------ Records ------
(* ===== verification/Wf.v ===== *)
(** * Well-formed catalogs

    The invariant of the database: unique ids and names, a current snapshot
    that is the last of its table, snapshots that form one chain per table,
    files whose lifetime lies between snapshots of their own table, one
    manifest list per snapshot, which counts its manifest files, and spec
    versions of existing tables.  Ids stay below the sequences that issue
    them. *)
From S2P Require Import Prelude Prog Models PartitionSpec GoJson Postgres World PgClient PgFacts Reads.

(** ** Snapshot chains *)

(** The snapshots of a table. *)
Definition snapshot_ids (id : Z) (d : DB) : list Z :=
  map s_snapshot_id (List.filter (fun r => s_table_id r =? id) (snapshots d)).

Definition max_list (l : list Z) : Z := foldr Z.max 0 l.

(** The last snapshot of a table, zero when it has none. *)
Definition head_snapshot (id : Z) (d : DB) : Z := max_list (snapshot_ids id d).

(** The last snapshot of a table before [n]. *)
Definition latest_below (id n : Z) (d : DB) : Z :=
  max_list (List.filter (fun i => i <? n) (snapshot_ids id d)).

(** An id that sequence [n] issued. *)
Definition issued (q : Seqs) (n : seq_name) (i : Z) : Prop := 1 <= i <= q n.

Definition table_wf (q : Seqs) (d : DB) (r : tables_row) : Prop :=
  issued q SeqTables (t_table_id r) /\ t_partition_spec r <> None /\
  t_current_snapshot_id r = head_snapshot (t_table_id r) d.

Definition snapshot_wf (q : Seqs) (d : DB) (r : snapshots_row) : Prop :=
  issued q SeqSnapshots (s_snapshot_id r) /\ has_table (s_table_id r) d = true /\
  s_parent_snapshot_id r = latest_below (s_table_id r) (s_snapshot_id r) d.

(** A file is added by a snapshot of its table, and deleted, if at all, by a
    snapshot of its table that is not earlier. *)
Definition partition_wf (q : Seqs) (d : DB) (r : partitions_row) : Prop :=
  issued q SeqPartitions (p_partition_id r) /\
  p_snapshot_id r ∈ snapshot_ids (p_table_id r) d /\
  match p_deleted_snapshot_id r with
  | None => p_is_deleted r = false
  | Some n => p_is_deleted r = true /\ n ∈ snapshot_ids (p_table_id r) d /\ p_snapshot_id r <= n
  end.

(** The manifest files of a snapshot. *)
Definition manifests_of (snap : Z) (d : DB) : list manifest_files_row :=
  List.filter (fun r => mf_snapshot_id r =? snap) (manifest_files d).

Record db_wf (q : Seqs) (d : DB) : Prop := {
  wf_seqs : forall n, 0 <= q n < 2 ^ 63;
  wf_table_ids : NoDup (map t_table_id (tables d));
  wf_names : NoDup (map t_table_name (tables d));
  wf_tables : forall r, r ∈ tables d -> table_wf q d r;
  wf_snapshot_ids : NoDup (map s_snapshot_id (snapshots d));
  wf_snapshots : forall r, r ∈ snapshots d -> snapshot_wf q d r;
  wf_partition_ids : NoDup (map p_partition_id (partitions d));
  wf_partitions : forall r, r ∈ partitions d -> partition_wf q d r;
  wf_manifest_lists : map (fun r => (ml_snapshot_id r, ml_table_id r)) (manifest_lists d) ≡ₚ
                      map (fun r => (s_snapshot_id r, s_table_id r)) (snapshots d);
  wf_manifest_files : forall r, r ∈ manifest_files d -> mf_snapshot_id r ∈ snapshot_ids (mf_table_id r) d;
  wf_manifest_ids : NoDup (map mf_manifest_file_id (manifest_files d));
  wf_manifest_issued : forall r, r ∈ manifest_files d -> issued q SeqManifestFiles (mf_manifest_file_id r);
  wf_manifest_counts : forall l, l ∈ manifest_lists d ->
    ml_manifest_count l = Z.of_nat (length (manifests_of (ml_snapshot_id l) d));
  wf_specs : forall r, r ∈ partition_specs d -> has_table (ps_table_id r) d = true;
}.

(** The files of a table that are not deleted. *)
Definition live_files (id : Z) (d : DB) : list partitions_row :=
  List.filter (fun r => (p_table_id r =? id) && negb (p_is_deleted r)) (partitions d).

(** ** Lemmas *)

Lemma max_list_nonneg l : 0 <= max_list l.
Proof. induction l; cbn; unfold max_list in *; lia. Qed.

Lemma max_list_ge l x : x ∈ l -> x <= max_list l.
Proof.
  unfold max_list. induction l as [|y l IH]; [by intros ?%elem_of_nil|].
  rewrite elem_of_cons. cbn. intros [->|Hin]; [lia|]. specialize (IH Hin). lia.
Qed.

Lemma max_list_in l : max_list l = 0 \/ max_list l ∈ l.
Proof.
  induction l as [|y l [IH|IH]]; [by left| |]; unfold max_list in *; cbn; rewrite elem_of_cons.
  - rewrite IH. destruct (Z.max_spec y 0) as [[? ->]|[? ->]]; [by left | by right; left].
  - destruct (Z.max_spec y (foldr Z.max 0 l)) as [[? ->]|[? ->]]; [by right; right | by right; left].
Qed.

Lemma max_list_app l l' : max_list (l ++ l') = Z.max (max_list l) (max_list l').
Proof.
  unfold max_list. induction l as [|x l IH]; cbn; [|by rewrite IH, Z.max_assoc].
  pose proof (max_list_nonneg l'). unfold max_list in *. lia.
Qed.

Lemma max_list_bound l n : (forall x, x ∈ l -> x <= n) -> 0 <= n -> max_list l <= n.
Proof.
  intros Hl Hn. destruct (max_list_in l) as [->|Hin]; [done | by apply Hl].
Qed.

Lemma elem_of_snapshot_ids id d n :
  n ∈ snapshot_ids id d <-> exists r, r ∈ snapshots d /\ s_table_id r = id /\ s_snapshot_id r = n.
Proof.
  unfold snapshot_ids. rewrite list_elem_of_In, in_map_iff. split.
  - intros (r & <- & [Hin Hid]%filter_In). apply Z.eqb_eq in Hid. exists r. by rewrite list_elem_of_In.
  - intros (r & Hin & Hid & <-). exists r. split; [done|]. apply filter_In.
    by rewrite <- list_elem_of_In, Z.eqb_eq.
Qed.

Lemma head_snapshot_nonneg id d : 0 <= head_snapshot id d.
Proof. apply max_list_nonneg. Qed.

Lemma snapshot_le_head id d n : n ∈ snapshot_ids id d -> n <= head_snapshot id d.
Proof. apply max_list_ge. Qed.

Section wf.
Context {q : Seqs} {d : DB} (Hwf : db_wf q d).

Lemma snapshot_id_issued id n : n ∈ snapshot_ids id d -> issued q SeqSnapshots n.
Proof. intros (r & Hin & _ & <-)%elem_of_snapshot_ids. by apply (wf_snapshots _ _ Hwf). Qed.

Lemma head_snapshot_bound id : head_snapshot id d <= q SeqSnapshots /\ head_snapshot id d < 2 ^ 63.
Proof.
  unfold head_snapshot. destruct (max_list_in (snapshot_ids id d)) as [->|Hin].
  - pose proof (wf_seqs _ _ Hwf SeqSnapshots). lia.
  - apply snapshot_id_issued in Hin as [? ?]. pose proof (wf_seqs _ _ Hwf SeqSnapshots). lia.
Qed.

Lemma live_table_wf name r : live_table name d = Some r -> table_wf q d r.
Proof. intros [Hin _]%live_table_in. by apply (wf_tables _ _ Hwf). Qed.

Lemma table_id_or_spec name :
  match table_id name d with
  | Some id => table_id_or name d = id /\ 1 <= id
  | None => table_id_or name d = -1
  end.
Proof.
  unfold table_id_or, table_id. destruct (live_table name d) as [r|] eqn:E; [|done]. cbn.
  apply live_table_wf in E as [[? _] _]. by split.
Qed.

(** The table pointer, read as the commit and the readers do. *)
Lemma current_snapshot_head name id :
  table_id name d = Some id -> current_snapshot name d = head_snapshot id d.
Proof.
  unfold table_id, current_snapshot. destruct (live_table name d) as [r|] eqn:E; [|done]. intros [= <-].
  apply live_table_wf in E as (_ & _ & ->).
  pose proof (head_snapshot_nonneg (t_table_id r) d). pose proof (head_snapshot_bound (t_table_id r)).
  destruct (Z.ltb_spec (head_snapshot (t_table_id r) d) 0); [lia|].
  apply uint64_id. unfold is_uint64. lia.
Qed.

(** At the table's last snapshot, or any later one, the visible files are the
    live ones. *)
Lemma visible_live id n r :
  head_snapshot id d <= n -> r ∈ partitions d ->
  visible id n r = (p_table_id r =? id) && negb (p_is_deleted r).
Proof.
  intros Hn Hin. unfold visible. destruct (Z.eqb_spec (p_table_id r) id) as [<-|]; [|done]. cbn.
  destruct (wf_partitions _ _ Hwf r Hin) as (_ & Hs & Hdel). apply snapshot_le_head in Hs.
  destruct (Z.leb_spec (p_snapshot_id r) n); [|lia]. cbn.
  destruct (p_deleted_snapshot_id r) as [m|].
  - destruct Hdel as (-> & Hm & _). apply snapshot_le_head in Hm. cbn.
    destruct (Z.ltb_spec n m); [lia | done].
  - by rewrite Hdel.
Qed.

Lemma visible_at_head id n :
  head_snapshot id d <= n -> List.filter (visible id n) (partitions d) = live_files id d.
Proof. intros Hn. apply filter_ext_elem. intros r Hin. by apply visible_live. Qed.

(** Names identify live tables. *)
Lemma live_table_unique name r :
  r ∈ tables d -> live_named name r = true -> live_table name d = Some r.
Proof.
  intros Hin Hr. unfold live_table.
  assert (Hin' : In r (List.filter (live_named name) (tables d))).
  { apply filter_In. by rewrite <- list_elem_of_In. }
  destruct (List.filter _ _) as [|r0 l] eqn:E; [done|]. cbn. f_equal.
  assert (H0 : In r0 (List.filter (live_named name) (tables d))) by (rewrite E; by left).
  apply filter_In in H0 as [Hin0 Hr0].
  unfold live_named in Hr, Hr0. apply andb_true_iff in Hr as [Hr _], Hr0 as [Hr0 _].
  apply String.eqb_eq in Hr, Hr0. apply list_elem_of_In in Hin0.
  apply list_elem_of_lookup_1 in Hin as [i Hi], Hin0 as [j Hj].
  assert (i = j) as ->; [|congruence].
  eapply (NoDup_lookup _ _ _ name (wf_names _ _ Hwf)); by rewrite list_lookup_fmap, ?Hi, ?Hj; cbn; f_equal.
Qed.

End wf.

(** Sequences may run ahead. *)
Lemma db_wf_mono q q' d : db_wf q d -> seqs_le q q' -> db_wf q' d.
Proof.
  intros [] Hle. assert (Hi : forall n i, issued q n i -> issued q' n i).
  { intros n i [? ?]. destruct (Hle n). split; lia. }
  split; try done.
  - intros n. destruct (Hle n), (wf_seqs0 n). split; [lia | auto].
  - intros r Hr. destruct (wf_tables0 r Hr) as (? & ? & ?). split; auto.
  - intros r Hr. destruct (wf_snapshots0 r Hr) as (? & ? & ?). split; auto.
  - intros r Hr. destruct (wf_partitions0 r Hr) as (? & ? & ?). split; auto.
  - auto.
Qed.

Lemma db_wf_empty : db_wf (fun _ => 0) empty_db.
Proof. split; cbn; try done; try apply NoDup_nil_2; by intros r ?%elem_of_nil. Qed.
------
Activity -> Which lines in the data above hold the string "induction"? Return each of them.

Result ->
Proof. induction l; cbn; unfold max_list in *; lia. Qed.
  unfold max_list. induction l as [|y l IH]; [by intros ?%elem_of_nil|].
  induction l as [|y l [IH|IH]]; [by left| |]; unfold max_list in *; cbn; rewrite elem_of_cons.
  unfold max_list. induction l as [|x l IH]; cbn; [|by rewrite IH, Z.max_assoc].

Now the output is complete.